El otro día estaba disfrutando de mi
improductivo ratito diario en el sofá –doy gracias por poder tener
un rato así todos los días–, cuando
reparé con pavor en una parte olvidada de mi anatomía. No era ningún lugar recóndito ni censurable. Se trataba de la zona denominada «cartuchera»: al estar con las piernas cruzadas, el horror se hizo visible. Lo vi, justamente, en la pierna izquierda. Seguramente
también está en la derecha, pero para qué comprobarlo.
Había allí un hoyo, una caverna. Dentro de él, y alrededor, y encima, por todas partes, se mostraba sin pudor ninguno un acúmulo de celulitis
perdido entre indecorosos surcos de piel –estrías, a mi entender–, aderezado todo con infinidad de
arruguitas más chicas. Había un cacho de carne que no era carne, sino grasa, grasa fofa, y cuando apretaba con un dedo este se hundía hasta el mismísimo averno. En cuanto al color, era indefinido: carne, rosa, algún tinte violáceo... Qué sé yo. El caso es que era un panorama penoso.

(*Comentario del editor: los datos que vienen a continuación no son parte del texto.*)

Lemma rank_inj d x y :
  NoDup (rank <$> d) → x ∈ d → y ∈ d → rank x = rank y → x = y.
Proof.
  induction d as [|z d IH]; cbn.
  - intros _ Hx. by apply elem_of_nil in Hx.
  - rewrite NoDup_cons. intros [Hz Hd] [->|Hx]%elem_of_cons [->|Hy]%elem_of_cons Hr.
    + done.
    + destruct Hz. apply list_elem_of_fmap. by exists y.
    + destruct Hz. apply list_elem_of_fmap. by exists x.
    + auto.
Qed.

(** ** Consistency of the pool *)

(** The keys are distinct, no two entries hold the same client, every
    entry is healthy and is filed under the endpoint its client is bound
    to, no client of the pool has been closed, and every client was
    constructed by the pool. *)
#[local] Abbreviation consistent self :=
  (NoDup (_clients self).*1
   ∧ NoDup (rank <$> _clients self)
   ∧ (∀ x, x ∈ _clients self →
        is_healthy x.2 = true
        ∧ vespa_url x.2 = x.1
        ∧ base_url (client x.2) = x.1
        ∧ Nat.lt (serial (client x.2)) (constructed self)
        ∧ client x.2 ∉ closed self)
   ∧ (∀ cl, cl ∈ closed self → Nat.lt (serial cl) (constructed self))).

Lemma consistent_init : consistent init.
Proof.
  cbn. split; [constructor|]. split; [constructor|].
  split; [intros x Hx; by apply elem_of_nil in Hx|].
  intros cl Hcl. by apply elem_of_nil in Hcl.
Qed.

Lemma consistent_remove_client self u :
  consistent self → consistent (_remove_client self u).
Proof.
  intros (Hk & Hr & He & Hc). unfold _remove_client.
  destruct (dict_lookup (_clients self) u) as [c|] eqn:E; [|done]. cbn.
  pose proof (dict_lookup_elem_of _ _ _ E) as Hin.
  split; [by apply NoDup_dict_remove|].
  split; [by apply NoDup_rank_dict_remove|]. split.
  - intros x Hx. destruct (elem_of_dict_remove_ne _ _ _ Hk Hx) as [Hxd Hxu].
    destruct (He x Hxd) as (? & ? & ? & ? & Hnc). repeat split; try done.
    apply not_elem_of_cons. split; [|done]. intros Heq.
    assert (x = (u, c)) as -> by (apply (rank_inj (_clients self)); cbn; congruence).
    done.
  - intros cl [->|Hcl]%elem_of_cons; [|auto].
    by destruct (He _ Hin) as (_ & _ & _ & ? & _).
Qed.

Lemma lookup_remove_client_None self u k :
  NoDup (_clients self).*1 →
  dict_lookup (_clients self) k = None ∨ k = u →
  dict_lookup (_clients (_remove_client self u)) k = None.
Proof.
  intros Hk H. unfold _remove_client.
  destruct (dict_lookup (_clients self) u) as [c|] eqn:E; cbn.
  - rewrite dict_lookup_remove by done. case_decide; [done|].
    destruct H; [done|congruence].
  - destruct H as [? | ->]; done.
Qed.

Lemma consistent_evict self :
  consistent self → consistent (_evict_oldest_client self).
Proof.
  intros H. unfold _evict_oldest_client.
  destruct (oldest (_clients self)) as [[u c]|]; [|done].
  by apply consistent_remove_client.
Qed.

Lemma lookup_evict_None self k :
  NoDup (_clients self).*1 →
  dict_lookup (_clients self) k = None →
  dict_lookup (_clients (_evict_oldest_client self)) k = None.
Proof.
  intros Hk H. unfold _evict_oldest_client.
  destruct (oldest (_clients self)) as [[u c]|]; [|done].
  apply lookup_remove_client_None; auto.
Qed.

Lemma consistent_update self k old c :
  consistent self →
  dict_lookup (_clients self) k = Some old →
  client c = client old → vespa_url c = vespa_url old → is_healthy c = true →
  consistent {| _clients := dict_store (_clients self) k c;
                closed := closed self;
                constructed := constructed self |}.
Proof.
  intros (Hk & Hr & He & Hc) Hl Hcl Hurl Hh. cbn.
  pose proof (dict_lookup_elem_of _ _ _ Hl) as Hin.
  split; [by apply NoDup_dict_store|].
  split; [by rewrite (fmap_rank_dict_store _ _ _ old)|].
  split; [|done].
  intros x Hx. destruct (elem_of_dict_store _ _ _ _ Hk Hx) as [->|[Hxd _]]; [|auto].
  destruct (He _ Hin) as (_ & ? & ? & ? & ?). cbn in *.
  rewrite Hcl, Hurl. done.
Qed.

Lemma consistent_on_miss self target now create_error :
  consistent self →
  dict_lookup (_clients self) target = None →
  consistent (on_miss self target now create_error).2.
Proof.
  intros Hself Hl. unfold on_miss.
  set (self1 := if bool_decide _ then _ else _).
  assert (consistent self1 ∧ dict_lookup (_clients self1) target = None)
    as [(Hk & Hr & He & Hc) Hl1].
  { subst self1. case_bool_decide; [|done]. split.
    - by apply consistent_evict.
    - apply lookup_evict_None; [apply Hself|done]. }
  destruct create_error; cbn [snd]; [done|]. cbn.
  split; [by apply NoDup_dict_store|].
  rewrite dict_store_absent by done. split.
  - rewrite fmap_app. cbn. apply NoDup_app. split; [done|].
    split; [|apply NoDup_singleton].
    intros r (x & -> & Hx)%list_elem_of_fmap Heq%list_elem_of_singleton.
    destruct (He x Hx) as (_ & _ & _ & ? & _). cbn in Heq. lia.
  - split.
    + intros x [Hx| ->%list_elem_of_singleton]%elem_of_app.
      * destruct (He x Hx) as (? & ? & ? & ? & ?). repeat split; try done. lia.
      * cbn. repeat split; try done; [lia|].
        intros Hin. specialize (Hc _ Hin). cbn in Hc. lia.
    + intros cl Hcl. specialize (Hc _ Hcl). lia.
Qed.

(** The two ways out of the hit branch: the cached client is healthy and
    is returned, its entry updated in place; or it is not, and the entry is
    removed and its client closed. *)
Lemma on_hit_cases self target cached probe now :
  dict_lookup (_clients self) target = Some cached →
  ∃ c2, client c2 = client cached ∧ vespa_url c2 = vespa_url cached
        ∧ last_access c2 = now
        ∧ ((is_healthy c2 = true
            ∧ on_hit self target cached probe now
              = (Some (client cached),
                 {| _clients := dict_store (_clients self) target c2;
                    closed := closed self;
                    constructed := constructed self |}))
           ∨ (is_healthy c2 = false
              ∧ on_hit self target cached probe now
                = (None, _remove_client self target))).
Proof.
  intros Hl. unfold on_hit.
  match goal with |- context [if is_healthy ?x then _ else _] => set (c2 := x) end.
  assert (client c2 = client cached ∧ vespa_url c2 = vespa_url cached
          ∧ last_access c2 = now) as (Hc & Hu & Ha).
  { subst c2. by destruct (_should_health_check _ _). }
  exists c2. split; [done|]. split; [done|]. split; [done|].
  destruct (is_healthy c2) eqn:Hh.
  - left. by rewrite Hc.
  - right. split; [done|]. f_equal.
    unfold _remove_client. cbn [_clients closed constructed].
    rewrite dict_lookup_store, decide_True by done.
    by rewrite Hl, dict_remove_store, Hc.
Qed.

Lemma consistent_get_client self vespa_url ctx now probe create_error :
  consistent self →
  consistent (get_client self vespa_url ctx now probe create_error).2.
Proof.
  intros Hself. unfold VespaPool.get_client.
  set (target := _resolve_vespa_url vespa_url ctx).
  destruct (dict_lookup (_clients self) target) as [cached|] eqn:E.
  - destruct (on_hit_cases self target cached probe now E)
      as (c2 & Hc & Hu & _ & [[Hh ->]|[Hh ->]]).
    + cbn [snd]. by apply (consistent_update _ _ cached).
    + apply consistent_on_miss.
      * by apply consistent_remove_client.
      * apply lookup_remove_client_None; [apply Hself|by right].
  - by apply consistent_on_miss.
Qed.

Lemma consistent_run (cs : list Call) : consistent (run init cs).
Proof.
  unfold VespaPool.run. induction cs as [|c cs IH] using rev_ind.
  - apply consistent_init.
  - rewrite foldl_app. cbn [foldl].
    destruct c as [u ctx now probe err|u|]; cbn [call].
    + by apply consistent_get_client.
    + by apply consistent_remove_client.
    + unfold close_all. generalize (map fst (_clients (foldl (call VESPA_APP_CONTAINER_URL) init cs))).
      intros l. revert IH. generalize (foldl (call VESPA_APP_CONTAINER_URL) init cs).
      induction l as [|k l IHl]; intros p Hp; [done|].
      cbn [foldl]. apply IHl. by apply consistent_remove_client.
Qed.

(** X7: in every pool that a history of calls produces, the endpoints
    are distinct, every client is healthy, is filed under the endpoint it is
    bound to, and is held by one entry only, and no client in the pool has
    been closed. *)
Theorem pool_entries_consistent (cs : list Call) :
  let self := run init cs in
  NoDup (_clients self).*1
  ∧ (∀ k c, dict_lookup (_clients self) k = Some c →
       is_healthy c = true
       ∧ vespa_url c = k
       ∧ base_url (client c) = k
       ∧ (client c ∉ closed self)
       ∧ (∀ k' c', dict_lookup (_clients self) k' = Some c' →
                   client c = client c' → k = k')).
Proof.
  intros self. destruct (consistent_run cs) as (Hk & Hr & He & _). fold self in Hk, Hr, He.
  split; [done|]. intros k c Hl.
  pose proof (dict_lookup_elem_of _ _ _ Hl) as Hin.
  destruct (He _ Hin) as (? & ? & ? & _ & ?). repeat split; try done.
  intros k' c' Hl' Hcl.
  pose proof (dict_lookup_elem_of _ _ _ Hl') as Hin'.
  assert ((k, c) = (k', c')) by (apply (rank_inj (_clients self)); cbn; congruence).
  congruence.
Qed.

Pero no se crean que me afectó. Observé esa
amalgama de pellejo con curiosidad científica. «Dios mío, pero
¿¡de dónde ha salido eso!? ¿Y cuándo?». Debo decir que Él, bendito, vino en
mi auxilio negando la evidencia: «Nooo, es cosa de la luz, ¿no ves
que está dándote de lleno la luz de la ventana? ¡Tú no tienes
carne pa que se forme eso!». Pero es que eso no era carne: era un
imposible amasijo de pliegues. Áridos. Feos. Y dudo que se resolviera comiendo más, aunque es verdad que estoy pesando menos que antes de concebir a Jiribilla. Ya lo dice mi madre, original donde las haya: «Tienes que comer
más». No es tan fácil. Mi trabajo diario consiste en vigilar a la tetívora, que no para en todo el día, con lo que no queda tiempo para cocinar y comer en condiciones. Por si fuera poco, vino mi
madre hace poco y ya me relamía yo pensando en los ricos platos
que prepararía y el par de kilitos que iba a ganar yo de golpe, ¿y no va, la muy... sanota, y prepara pescadito guisado y
crema de calabaza? Imposible rellenar chicha así.
Claro que podría comer en las escasas
y breves siestas de la criatura, pero ya dije en una ocasión que
prefiero aprovecharlas para descansar yo. Y cuando no las ocupo en
eso, eh, hay cosas que hacer en casa. Por ejemplo, algo tan básico
como mantenerla limpia. Y no, no soy una maniática de la
limpieza que desea tener la casa reluciente y perfecta a toda costa –que se lo pregunten a mi madre, ella dirá que vivo en una cochiquera–. No
me refiero a limpia como una patena, sino
a un nivel mínimo de decencia, esto es, eliminar los pegotes negros
del suelo de la cocina –fruto del «inmaculado» Baby Led
Warring, ya que la lengua de los
perros no llega a nivel estropajo– y barrer los pelos de los
susodichos canes, no sea que la niña acabe con abrigo de piel en
pleno verano.
En fin, que lo extraño del caso es que
no me di cuenta hasta ese momento de la existencia de esa zona oculta. Apenas me miro en el espejo o fuera de él. Nunca he sido coqueta: si antes no encontraba placer en arreglarme ni maquillarme, ahora menos. Cuando no hay tiempo para elegir la ropa, chándal al canto. Y si hay tiempo, también, que además es lo más cómodo. Es curioso: antes de ser madre decía que algún día lo
sería solo por tener las tetas más grandes, y ahora que estoy más
delgada que nunca, con un pecho al fin de mi gusto, lo último que me
apetece es lucir mi cuerpo o invertir tiempo en él. El cansancio pesa demasiado. ¿Que cómo casa este mejorado cuerpo con mi descubrimiento de la zona cavernosa? Pues vaya usted a saber. Mis neuronas no dan para más. De todos modos, este ya no es mi cuerpo, no me pertenece. Ahora es una herramienta puesta al servicio de Jiribilla para descubrir el mundo. Y para alimentarse. He de reconocer que, aunque no le dedico tiempo, sí disfruto de mi cuerpo. Disfruto, porque gracias a él vivo con y para Jiribilla. Disfruto cuando la veo venir, pícara –sí, viene, ¡porque ya camina!–, reclamando su teta. Mis tetas.
Mis flamantes y funcionales tetas nuevas.